__Instructions to follow__
Filter the entries beneath this task, copying only the lines that hold the word "func".

__Information given__
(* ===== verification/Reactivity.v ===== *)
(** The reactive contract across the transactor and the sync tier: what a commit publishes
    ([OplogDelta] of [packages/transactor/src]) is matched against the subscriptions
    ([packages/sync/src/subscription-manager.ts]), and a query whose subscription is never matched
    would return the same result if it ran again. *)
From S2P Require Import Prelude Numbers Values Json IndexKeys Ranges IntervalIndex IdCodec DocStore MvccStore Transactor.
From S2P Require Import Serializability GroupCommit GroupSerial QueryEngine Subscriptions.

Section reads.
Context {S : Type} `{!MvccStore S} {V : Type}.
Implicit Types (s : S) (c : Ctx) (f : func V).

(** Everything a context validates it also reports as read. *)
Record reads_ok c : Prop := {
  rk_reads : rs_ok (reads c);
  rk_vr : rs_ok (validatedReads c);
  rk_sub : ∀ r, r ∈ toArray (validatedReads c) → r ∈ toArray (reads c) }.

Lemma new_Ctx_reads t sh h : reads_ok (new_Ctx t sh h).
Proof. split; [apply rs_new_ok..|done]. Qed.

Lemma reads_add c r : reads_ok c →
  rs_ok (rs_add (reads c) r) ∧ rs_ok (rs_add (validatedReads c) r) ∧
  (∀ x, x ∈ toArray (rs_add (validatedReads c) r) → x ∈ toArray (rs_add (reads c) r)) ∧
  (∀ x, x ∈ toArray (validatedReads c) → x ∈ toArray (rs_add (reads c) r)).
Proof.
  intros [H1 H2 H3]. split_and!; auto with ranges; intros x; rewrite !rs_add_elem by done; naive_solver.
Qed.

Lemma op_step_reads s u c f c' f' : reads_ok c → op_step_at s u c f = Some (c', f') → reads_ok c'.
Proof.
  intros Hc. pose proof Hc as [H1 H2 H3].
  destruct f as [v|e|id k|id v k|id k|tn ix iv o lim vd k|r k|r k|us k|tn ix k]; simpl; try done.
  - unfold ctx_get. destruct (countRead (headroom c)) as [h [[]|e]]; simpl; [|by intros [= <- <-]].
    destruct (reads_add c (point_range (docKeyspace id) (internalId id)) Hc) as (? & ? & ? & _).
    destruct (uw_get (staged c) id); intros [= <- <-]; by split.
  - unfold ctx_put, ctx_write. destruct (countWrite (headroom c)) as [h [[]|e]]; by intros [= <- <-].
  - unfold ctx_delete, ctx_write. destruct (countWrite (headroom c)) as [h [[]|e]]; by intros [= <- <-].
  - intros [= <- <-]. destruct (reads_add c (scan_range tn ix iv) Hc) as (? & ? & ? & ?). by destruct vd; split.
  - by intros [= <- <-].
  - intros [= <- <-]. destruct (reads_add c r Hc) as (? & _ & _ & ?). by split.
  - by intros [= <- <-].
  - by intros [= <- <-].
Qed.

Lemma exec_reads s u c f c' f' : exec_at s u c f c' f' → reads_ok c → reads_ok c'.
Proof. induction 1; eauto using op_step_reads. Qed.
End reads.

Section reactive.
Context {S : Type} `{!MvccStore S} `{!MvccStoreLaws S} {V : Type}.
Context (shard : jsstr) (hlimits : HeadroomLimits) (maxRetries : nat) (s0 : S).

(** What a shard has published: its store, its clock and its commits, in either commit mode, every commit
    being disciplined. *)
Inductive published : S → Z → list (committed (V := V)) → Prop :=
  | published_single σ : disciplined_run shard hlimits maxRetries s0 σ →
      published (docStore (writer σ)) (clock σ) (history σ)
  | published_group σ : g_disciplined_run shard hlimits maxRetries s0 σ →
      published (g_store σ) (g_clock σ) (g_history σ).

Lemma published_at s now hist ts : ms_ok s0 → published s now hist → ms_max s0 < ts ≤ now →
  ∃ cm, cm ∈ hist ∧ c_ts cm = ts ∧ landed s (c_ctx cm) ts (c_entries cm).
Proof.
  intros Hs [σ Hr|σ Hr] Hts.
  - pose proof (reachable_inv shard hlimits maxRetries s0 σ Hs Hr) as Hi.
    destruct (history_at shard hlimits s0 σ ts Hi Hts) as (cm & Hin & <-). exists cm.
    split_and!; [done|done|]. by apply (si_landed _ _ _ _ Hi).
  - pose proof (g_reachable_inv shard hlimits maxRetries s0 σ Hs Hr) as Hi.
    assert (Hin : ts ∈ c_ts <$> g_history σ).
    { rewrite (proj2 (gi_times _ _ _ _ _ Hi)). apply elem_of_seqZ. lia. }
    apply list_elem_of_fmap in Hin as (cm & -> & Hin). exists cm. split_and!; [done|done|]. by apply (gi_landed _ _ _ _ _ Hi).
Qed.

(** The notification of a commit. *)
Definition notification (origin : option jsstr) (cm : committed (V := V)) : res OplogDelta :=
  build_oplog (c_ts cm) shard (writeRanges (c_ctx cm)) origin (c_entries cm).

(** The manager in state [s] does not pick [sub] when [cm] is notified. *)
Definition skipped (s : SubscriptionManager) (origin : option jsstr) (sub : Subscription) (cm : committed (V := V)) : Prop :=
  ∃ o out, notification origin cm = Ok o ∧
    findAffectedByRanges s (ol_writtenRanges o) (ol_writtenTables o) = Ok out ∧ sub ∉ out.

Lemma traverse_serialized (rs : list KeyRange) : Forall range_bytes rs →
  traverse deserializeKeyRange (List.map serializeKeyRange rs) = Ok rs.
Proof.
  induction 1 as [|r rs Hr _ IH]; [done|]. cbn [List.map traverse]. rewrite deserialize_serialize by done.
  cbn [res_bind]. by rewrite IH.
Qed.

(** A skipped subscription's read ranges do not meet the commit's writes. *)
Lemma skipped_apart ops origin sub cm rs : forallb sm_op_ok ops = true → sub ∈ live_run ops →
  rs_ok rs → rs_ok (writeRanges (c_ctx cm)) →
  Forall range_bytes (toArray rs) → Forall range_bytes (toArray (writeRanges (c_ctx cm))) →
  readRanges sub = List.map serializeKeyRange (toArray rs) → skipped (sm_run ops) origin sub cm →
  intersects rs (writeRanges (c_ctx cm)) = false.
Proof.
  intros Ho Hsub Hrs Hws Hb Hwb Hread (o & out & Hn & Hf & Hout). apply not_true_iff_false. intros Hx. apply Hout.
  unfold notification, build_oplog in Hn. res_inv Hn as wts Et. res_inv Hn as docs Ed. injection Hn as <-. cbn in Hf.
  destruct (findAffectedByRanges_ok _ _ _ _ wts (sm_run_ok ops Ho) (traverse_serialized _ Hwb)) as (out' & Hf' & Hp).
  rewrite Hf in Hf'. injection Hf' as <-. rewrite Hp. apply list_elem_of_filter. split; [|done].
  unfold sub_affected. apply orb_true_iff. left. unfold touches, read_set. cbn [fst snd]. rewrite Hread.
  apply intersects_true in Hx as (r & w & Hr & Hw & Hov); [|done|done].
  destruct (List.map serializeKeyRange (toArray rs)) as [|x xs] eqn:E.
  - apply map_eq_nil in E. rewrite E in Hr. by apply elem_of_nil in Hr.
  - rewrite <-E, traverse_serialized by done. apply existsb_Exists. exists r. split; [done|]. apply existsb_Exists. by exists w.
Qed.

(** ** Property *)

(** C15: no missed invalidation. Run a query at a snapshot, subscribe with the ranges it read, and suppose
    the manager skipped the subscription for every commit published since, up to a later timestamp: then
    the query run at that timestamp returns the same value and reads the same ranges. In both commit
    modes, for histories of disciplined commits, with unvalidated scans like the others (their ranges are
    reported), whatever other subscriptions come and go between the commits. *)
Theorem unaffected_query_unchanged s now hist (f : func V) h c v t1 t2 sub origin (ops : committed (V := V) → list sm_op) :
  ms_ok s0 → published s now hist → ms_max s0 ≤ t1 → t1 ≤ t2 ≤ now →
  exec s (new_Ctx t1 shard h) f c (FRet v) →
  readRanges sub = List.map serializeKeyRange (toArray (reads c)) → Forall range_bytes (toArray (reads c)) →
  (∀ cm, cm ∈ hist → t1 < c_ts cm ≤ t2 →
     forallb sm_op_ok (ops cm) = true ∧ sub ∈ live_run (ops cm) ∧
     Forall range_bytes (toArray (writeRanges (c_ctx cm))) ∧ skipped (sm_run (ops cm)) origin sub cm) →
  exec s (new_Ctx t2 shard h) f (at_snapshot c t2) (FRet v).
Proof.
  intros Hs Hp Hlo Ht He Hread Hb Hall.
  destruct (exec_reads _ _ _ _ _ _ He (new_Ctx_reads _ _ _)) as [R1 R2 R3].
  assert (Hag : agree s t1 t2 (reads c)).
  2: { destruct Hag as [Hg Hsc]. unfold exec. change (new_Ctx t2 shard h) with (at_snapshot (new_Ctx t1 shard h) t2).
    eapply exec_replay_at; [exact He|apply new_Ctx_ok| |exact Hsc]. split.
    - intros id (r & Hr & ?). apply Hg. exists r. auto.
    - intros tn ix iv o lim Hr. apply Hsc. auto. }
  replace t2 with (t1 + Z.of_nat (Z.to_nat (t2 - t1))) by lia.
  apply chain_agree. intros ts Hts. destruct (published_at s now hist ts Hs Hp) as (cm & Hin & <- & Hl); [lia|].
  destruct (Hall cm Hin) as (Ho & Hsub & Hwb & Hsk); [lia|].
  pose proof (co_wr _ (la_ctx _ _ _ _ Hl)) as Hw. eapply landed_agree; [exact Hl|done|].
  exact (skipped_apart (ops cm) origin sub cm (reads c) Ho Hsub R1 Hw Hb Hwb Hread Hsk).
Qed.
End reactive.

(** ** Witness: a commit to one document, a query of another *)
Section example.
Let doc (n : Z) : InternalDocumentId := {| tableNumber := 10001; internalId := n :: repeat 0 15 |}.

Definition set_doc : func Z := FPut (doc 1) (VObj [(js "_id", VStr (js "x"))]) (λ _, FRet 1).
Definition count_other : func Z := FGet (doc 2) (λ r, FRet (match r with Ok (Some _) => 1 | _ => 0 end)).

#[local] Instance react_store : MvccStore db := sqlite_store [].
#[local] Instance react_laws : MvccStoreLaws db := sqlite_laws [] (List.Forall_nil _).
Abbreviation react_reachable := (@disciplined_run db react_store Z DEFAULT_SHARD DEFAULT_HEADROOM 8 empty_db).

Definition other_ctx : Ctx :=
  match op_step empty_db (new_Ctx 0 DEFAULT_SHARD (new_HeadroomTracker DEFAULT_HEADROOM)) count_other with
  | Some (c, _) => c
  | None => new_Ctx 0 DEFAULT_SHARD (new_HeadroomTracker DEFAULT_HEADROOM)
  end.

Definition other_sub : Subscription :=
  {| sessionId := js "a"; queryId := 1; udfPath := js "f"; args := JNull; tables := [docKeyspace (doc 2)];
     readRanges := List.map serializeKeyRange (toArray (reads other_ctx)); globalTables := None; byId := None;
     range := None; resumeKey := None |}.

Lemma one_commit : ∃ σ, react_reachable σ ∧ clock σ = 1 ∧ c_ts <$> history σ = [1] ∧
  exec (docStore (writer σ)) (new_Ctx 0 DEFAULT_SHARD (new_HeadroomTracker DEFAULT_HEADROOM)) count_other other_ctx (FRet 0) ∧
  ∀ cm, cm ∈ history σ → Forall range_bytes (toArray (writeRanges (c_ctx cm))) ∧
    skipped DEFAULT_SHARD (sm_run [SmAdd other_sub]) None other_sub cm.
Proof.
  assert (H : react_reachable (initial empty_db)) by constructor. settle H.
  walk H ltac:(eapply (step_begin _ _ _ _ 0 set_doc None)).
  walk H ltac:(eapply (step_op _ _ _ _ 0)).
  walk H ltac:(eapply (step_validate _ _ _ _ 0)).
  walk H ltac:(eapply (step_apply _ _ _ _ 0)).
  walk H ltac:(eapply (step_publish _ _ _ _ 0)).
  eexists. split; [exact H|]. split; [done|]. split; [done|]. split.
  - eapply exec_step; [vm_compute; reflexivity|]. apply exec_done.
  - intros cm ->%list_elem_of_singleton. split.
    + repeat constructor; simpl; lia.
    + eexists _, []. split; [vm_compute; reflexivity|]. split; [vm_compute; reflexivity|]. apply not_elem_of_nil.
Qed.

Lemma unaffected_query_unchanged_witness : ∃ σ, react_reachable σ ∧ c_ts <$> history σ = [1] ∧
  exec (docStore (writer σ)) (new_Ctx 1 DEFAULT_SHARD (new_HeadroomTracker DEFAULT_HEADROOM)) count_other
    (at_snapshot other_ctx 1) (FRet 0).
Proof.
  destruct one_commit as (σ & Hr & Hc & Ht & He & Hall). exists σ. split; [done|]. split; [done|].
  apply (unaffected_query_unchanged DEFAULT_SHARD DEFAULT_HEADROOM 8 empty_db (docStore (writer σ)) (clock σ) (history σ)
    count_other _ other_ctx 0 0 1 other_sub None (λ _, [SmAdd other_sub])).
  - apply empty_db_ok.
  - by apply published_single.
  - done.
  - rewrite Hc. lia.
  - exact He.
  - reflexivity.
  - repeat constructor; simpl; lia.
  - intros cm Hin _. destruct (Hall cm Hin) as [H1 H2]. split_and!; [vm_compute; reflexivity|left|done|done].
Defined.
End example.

__Finished exercise__
Implicit Types (s : S) (c : Ctx) (f : func V).
Theorem unaffected_query_unchanged s now hist (f : func V) h c v t1 t2 sub origin (ops : committed (V := V) → list sm_op) :
Definition set_doc : func Z := FPut (doc 1) (VObj [(js "_id", VStr (js "x"))]) (λ _, FRet 1).
Definition count_other : func Z := FGet (doc 2) (λ r, FRet (match r with Ok (Some _) => 1 | _ => 0 end)).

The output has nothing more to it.